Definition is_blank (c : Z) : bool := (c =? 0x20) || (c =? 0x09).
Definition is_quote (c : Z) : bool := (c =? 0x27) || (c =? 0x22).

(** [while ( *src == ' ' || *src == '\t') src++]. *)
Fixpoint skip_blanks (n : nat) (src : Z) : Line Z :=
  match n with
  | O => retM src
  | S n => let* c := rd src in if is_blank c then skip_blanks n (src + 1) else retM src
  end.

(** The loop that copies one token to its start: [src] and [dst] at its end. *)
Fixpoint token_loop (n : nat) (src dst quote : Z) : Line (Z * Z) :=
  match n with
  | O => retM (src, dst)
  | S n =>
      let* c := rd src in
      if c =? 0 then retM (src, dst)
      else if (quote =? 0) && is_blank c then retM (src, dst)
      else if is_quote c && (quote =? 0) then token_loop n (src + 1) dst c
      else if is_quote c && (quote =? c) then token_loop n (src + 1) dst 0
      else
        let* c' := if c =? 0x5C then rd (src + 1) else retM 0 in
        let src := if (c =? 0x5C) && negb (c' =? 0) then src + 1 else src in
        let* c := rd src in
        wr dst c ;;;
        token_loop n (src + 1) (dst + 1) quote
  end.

:::::

Write out, please, only the lines from the one with "else if is_quote c && (quote =? 0)" through the last line above, both included and unchanged.

      else if is_quote c && (quote =? 0) then token_loop n (src + 1) dst c
      else if is_quote c && (quote =? c) then token_loop n (src + 1) dst 0
      else
        let* c' := if c =? 0x5C then rd (src + 1) else retM 0 in
        let src := if (c =? 0x5C) && negb (c' =? 0) then src + 1 else src in
        let* c := rd src in
        wr dst c ;;;
        token_loop n (src + 1) (dst + 1) quote
  end.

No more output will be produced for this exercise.